May 15, 2018
Image credit : Illustrative image
Coimbatore: Even when admissions to medical, arts and science and engineering colleges are on the basis of entrance tests and other admission procedures, many middlemen posing as agents lure aspirants and parents to secure seats in colleges in and around the city.
An investigation by The Covai Post found a big role of professional agents who prefer to call themselves ‘educational consultants’ as well as students who earn commissions for referring students to private colleges behind the racket.
The commission they earn would depend on the fees and donation charged by the colleges.

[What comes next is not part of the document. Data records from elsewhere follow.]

Fixpoint check_block_cost_limits (t : CostTracker Key) (tx_costs : list (option (TransactionCost Tx))) :
    CostTracker Key * result TransactionError unit :=
  match tx_costs with
  | [] => (t, Ok tt)
  | None :: rest => check_block_cost_limits t rest
  | Some tx_cost :: rest =>
      match try_add t tx_cost 0 with
      | (t, Ok _) => check_block_cost_limits t rest
      | (t, Err e) => (t, Err (transaction_error e))
      end
  end.

Context `{!SdkLaws Key} `{!CostSdkLaws Key}.

Lemma check_spec : forall costs t charged,
  represents t charged -> Forall charge_ok charged -> Forall cost_ok costs ->
  Forall (fun c => sum c <= account_cost_limit t) costs ->
  (forall m, total m ((estimate <$> costs) ++ charged) <= limit m t) ->
  fits ((estimate <$> costs) ++ charged) ->
  (check_block_cost_limits t (Some <$> costs)).2 = Ok tt.
Proof.
  induction costs as [|c costs IH]; intros t charged Hrep Hch Hok Hsum Hlim Hfits; [done|].
  apply Forall_cons in Hok as [Hc Hok]. apply Forall_cons in Hsum as [Hs Hsum].
  rewrite !fmap_cons in *. rewrite <- app_comm_cons in *. cbn [check_block_cost_limits]. unfold try_add.
  assert (Forall charge_ok (estimate (Key := Key) <$> costs)) as Hall.
  { apply Forall_fmap. eapply Forall_impl; [exact Hok|]. intros c' Hc'. apply charge_at_ok; [done|by apply cost_sum_nonneg]. }
  assert (forall m, 0 <= total m (estimate (Key := Key) <$> costs)) as Hpos by (intros m; by apply total_nonneg).
  rewrite would_fit_complete; [|done|].
  2: { intros m. destruct Hrep as [Hrep _]. rewrite Hrep. specialize (Hlim m). specialize (Hpos m).
       rewrite total_cons, total_app in Hlim. lia. }
  destruct (add_cost_limits t c) as [(L1 & L2 & L3 & L4) _].
  pose proof (represents_add t c charged Hrep Hch Hc) as Hrep'.
  destruct (add_transaction_cost t c) as [t' costliest]. simpl in Hrep', L1, L2, L3, L4.
  apply (IH t' (estimate c :: charged)).
  - apply Hrep'. eapply fits_le; [..|exact Hfits]; [|simpl; rewrite length_app; lia].
    intros m. rewrite !total_cons, total_app. specialize (Hpos m). lia.
  - constructor; [|done]. apply charge_at_ok; [done|by apply cost_sum_nonneg].
  - done.
  - by rewrite L1.
  - intros m. specialize (Hlim m). rewrite total_cons, total_app in Hlim. rewrite total_app, total_cons.
    assert (limit m t' = limit m t) as -> by (destruct m; cbn; congruence). lia.
  - eapply fits_le; [..|exact Hfits]; [|simpl; rewrite !length_app; simpl; lia].
    intros m. rewrite total_cons, !total_app, total_cons. lia.
Qed.

(** The execution of a committed transaction as the cost model expects it: a
    vote used at least its fixed units, any other transaction stayed within its
    limits. *)
Definition faithful (x : TransactionCost Tx * Z * Z) : Prop :=
  let '(c, units, loaded) := x in
  if is_simple_vote c then 2108 <= units + calculate_loaded_accounts_data_size_cost (Key := Key) loaded
  else executed_within migrating (cost_transaction c) feature_set units loaded.

Definition executed_cost (x : TransactionCost Tx * Z * Z) : TransactionCost Tx :=
  let '(c, units, loaded) := x in
  calculate_cost_for_executed_transaction (Key := Key) (cost_transaction c) units loaded feature_set.

(** Settling charged the executed cost, which is no more than the estimate, and
    what exceeds the estimate. *)
Definition settled_exactly (x : TransactionCost Tx * Z * Z) : Prop :=
  cost_ok (executed_cost x) /\ sum (executed_cost x) <= sum x.1.1 /\
  forall m, value m (estimate (executed_cost x)) + value m (overrun x) = value m (commit_charge x).

Lemma split_charge (c e : TransactionCost Tx) units over m :
  writable_accounts e = writable_accounts c -> is_simple_vote e = is_simple_vote c ->
  allocated_accounts_data_size e = allocated_accounts_data_size c -> sum e + over = units ->
  value m (estimate e) + value m (MkCharge (writable_accounts c) (is_simple_vote c) over 0) = value m (charge_at c units).
Proof.
  intros Hw Hv Ha <-. unfold estimate, charge_at. rewrite Hw, Hv, Ha.
  destruct m; cbn [value charge_units charge_vote charge_accounts charge_data]; repeat case_match; lia.
Qed.

Lemma faithful_vote tx units loaded :
  tx_ok migrating tx -> is_simple_vote_transaction (Key := Key) tx = true ->
  faithful (SimpleVote tx, units, loaded) -> settled_exactly (SimpleVote tx, units, loaded).
Proof.
  intros [_ Hn] Hvote Hf. cbn in Hf.
  unfold settled_exactly, executed_cost, calculate_cost_for_executed_transaction. cbn [cost_transaction fst]. rewrite Hvote.
  set (cost := calculate_loaded_accounts_data_size_cost (Key := Key) loaded) in *.
  assert (settled (SimpleVote tx) units cost = 3428 + (units + cost - 2108)) as Hs.
  { unfold settled. cbn [sum programs_execution_cost loaded_accounts_data_size_cost].
    unfold SIMPLE_VOTE_USAGE_COST, VOTE_DEFAULT_COMPUTE_UNITS. lia. }
  split_and!; [by apply vote_cost_ok|done|]. intros m. apply split_charge; try done. fold cost. rewrite Hs. change (sum (SimpleVote tx)) with 3428. lia.
Qed.

Lemma executed_within_reserved tx units loaded :
  0 <= HEAP_LENGTH (Key := Key) <= Details.MAX_HEAP_FRAME_BYTES ->
  executed_within migrating tx feature_set units loaded ->
  0 <= units <= (reserved_units migrating tx feature_set).1 /\
  0 <= calculate_loaded_accounts_data_size_cost (Key := Key) loaded <= (reserved_units migrating tx feature_set).2.
Proof.
  intros Hh (l & Hl & Hu & Hld). pose proof (Details.limits_of_bounded _ _ _ _ Hh Hl) as (_ & Hcu & Hb).
  unfold Details.MAX_COMPUTE_UNIT_LIMIT, Details.MAX_LOADED_ACCOUNTS_DATA_SIZE_BYTES in *.
  unfold reserved_units. rewrite Hl. cbn [fst snd]. split; [lia|]. split; [apply memory_cost_range; lia|].
  apply memory_cost_mono; [lia|done].
Qed.

Lemma faithful_non_vote tx units loaded :
  let c := calculate_non_vote_transaction_cost tx (program_instructions_iter tx) (num_write_locks (Key := Key) tx)
             (reserved_units migrating tx feature_set).1 (reserved_units migrating tx feature_set).2
             (get_instructions_data_cost (Key := Key) tx) feature_set in
  0 <= HEAP_LENGTH (Key := Key) <= Details.MAX_HEAP_FRAME_BYTES ->
  tx_ok migrating tx -> is_simple_vote_transaction (Key := Key) tx = false ->
  faithful (c, units, loaded) -> settled_exactly (c, units, loaded).
Proof.
  intros c Hh Htx Hvote Hf. destruct (reserved_range migrating tx feature_set Hh) as [Hr1 Hr2].
  destruct (executed_within_reserved tx units loaded Hh Hf) as [Hu Hld].
  set (cost := calculate_loaded_accounts_data_size_cost (Key := Key) loaded) in *.
  pose proof (non_vote_sum migrating tx feature_set _ _ (program_instructions_iter tx) (proj1 Htx) Hr1 Hr2) as Hsc.
  pose proof (non_vote_sum migrating tx feature_set units cost (program_instructions_iter tx) (proj1 Htx)
    ltac:(lia) ltac:(lia)) as Hse.
  fold c in Hsc. unfold settled_exactly.
  assert (executed_cost (c, units, loaded) = calculate_non_vote_transaction_cost tx (program_instructions_iter tx)
    (num_write_locks (Key := Key) tx) units cost (get_instructions_data_cost (Key := Key) tx) feature_set) as ->.
  { unfold executed_cost, calculate_cost_for_executed_transaction. change (cost_transaction c) with tx. by rewrite Hvote. }
  assert (settled c units cost = base_cost tx feature_set + units + cost) as Hset.
  { unfold settled. rewrite Hsc. change (programs_execution_cost c) with (reserved_units migrating tx feature_set).1.
    change (loaded_accounts_data_size_cost c) with (reserved_units migrating tx feature_set).2. lia. }
  split_and!.
  - apply (non_vote_cost_ok migrating); (done || lia).
  - cbn [fst]. rewrite Hsc, Hse. lia.
  - intros m. apply split_charge; try done. fold cost. rewrite Hset, Hse, Hsc. lia.
Qed.

Lemma faithful_charge x :
  constants_ok (Key := Key) migrating -> priced migrating feature_set x.1.1 -> faithful x -> settled_exactly x.
Proof.
  destruct x as [[c units] loaded]. intros Hk Hp Hf. cbn [fst] in Hp.
  destruct (priced_cases migrating feature_set c Hk Hp) as [(tx & Htx & Hvote & ->)|(tx & Htx & Hvote & ->)].
  - by apply faithful_vote.
  - destruct Hk. by apply faithful_non_vote.
Qed.

Lemma get_transaction_costs_committed (order : list (TransactionCost Tx * Z * Z)) :
  get_transaction_costs (map (fun x => Ok (x.1.2, x.2)) order) (map (fun x => cost_transaction x.1.1) order) =
  Some (Some <$> (executed_cost <$> order)).
Proof.
  unfold get_transaction_costs. rewrite !length_map, Nat.eqb_refl. f_equal.
  induction order as [|[[c u] l] order IH]; [done|]. simpl. f_equal. exact IH.
Qed.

“If a particular college demands Rs 1 lakh as capitation fees for an engineering course, we may get up to Rs 10,000 as commission. But if it costs only Rs 30,000 then we might take anything between Rs 2,500 to Rs 3,000,” said one of the agents in the city.
The earnings depend on the profile of an institution and their ability to convince students and parents. The agent gets a commission of a minimum 10 per cent or more for each student they refer. Arts and science colleges charge less, bringing lesser commission. It is mainly streams ranging from management, engineering and medicine to agriculture that are attractive for agents. There are many of those who even buy the seats of these institutions in bulk and market them to students from within and outside the State. Interestingly, students studying in many of the private colleges in the region also act as commission agents and brokers in the process.

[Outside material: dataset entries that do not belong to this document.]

(* ===== verification/ThreadAwareLocks.v ===== *)
(** * Thread-aware account locks

    [scheduling-utils/src/thread_aware_account_locks.rs]: the lock table of the
    central schedulers, where an account may be locked many times by one thread
    and read-locked by several. Module [ThreadSets] is the 64-bit thread set and
    its iterator, module [Locks] the table. Panics (the [assert]s, [panic!] and
    [unreachable!] of the code, and array indexing) are [None]. The abstract
    state is the multiset of outstanding accesses, each with its thread; [inv]
    ties the table to it and the theorems show that clients which unlock what
    they locked never panic, that conflicting transactions are outstanding on
    one thread only, and that a lock is refused only when that would break. *)

From S2P Require Import Prelude Accounts.

Definition MAX_THREADS : nat := 64.

(** ** Sets of threads *)
Module ThreadSets.

(** A [u64], least significant bit for thread 0. *)
Definition ThreadSet : Type := Z.

(** Shifts mask the shift amount to 6 bits. *)
Definition as_flag (thread_id : nat) : ThreadSet := Z.shiftl 1 (Z.of_nat thread_id mod 64).

Definition none : ThreadSet := 0.

Definition any (num_threads : nat) : ThreadSet :=
  if (num_threads =? MAX_THREADS)%nat then U64_MAX else wsub 64 (as_flag num_threads) 1.

Definition only (thread_id : nat) : ThreadSet := as_flag thread_id.

(** [u64::count_ones] and [u64::trailing_zeros]. *)
Definition bits (x : Z) : list nat := filter (fun i => Z.testbit x (Z.of_nat i)) (seq 0 64).
Definition count_ones (x : Z) : nat := length (bits x).
Definition trailing_zeros (x : Z) : nat := default 64%nat (head (bits x)).

Definition only_one_contained (self : ThreadSet) : option nat :=
  if (count_ones self =? 1)%nat then Some (trailing_zeros self) else None.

“I get around Rs 2,000 per seat when I refer someone to my college,” said a student who is doping his graduation at a private college in Saravanampatti. He usually refers students to courses like BCom and BCA, where the fees are comparatively low and hence the commission too. For colleges worried about seats going unfilled, this is a major source to get new admissions.
The use of students is quite popular with many of the colleges because when students speak about an institution among their acquaintances, others take them seriously. “Unlike a professional agent, when a student refers an institution, people tend to take it seriously,” said the owner of an institution.
At the same time, educationists decry such moves as illegal and unethical. “These types of actions should come out. Only then can it be stopped,” said C Pichandy a retired professor and well known academic in the city. A former vice-chancellor who spoke on condition of anonymity said that many such institutions escape because of their political and financial clout. “When students act as agents, the college becomes dependent on them. Thus many of them manage to pass despite their poor academic and behavior. It’s a very pathetic situation,” he rued.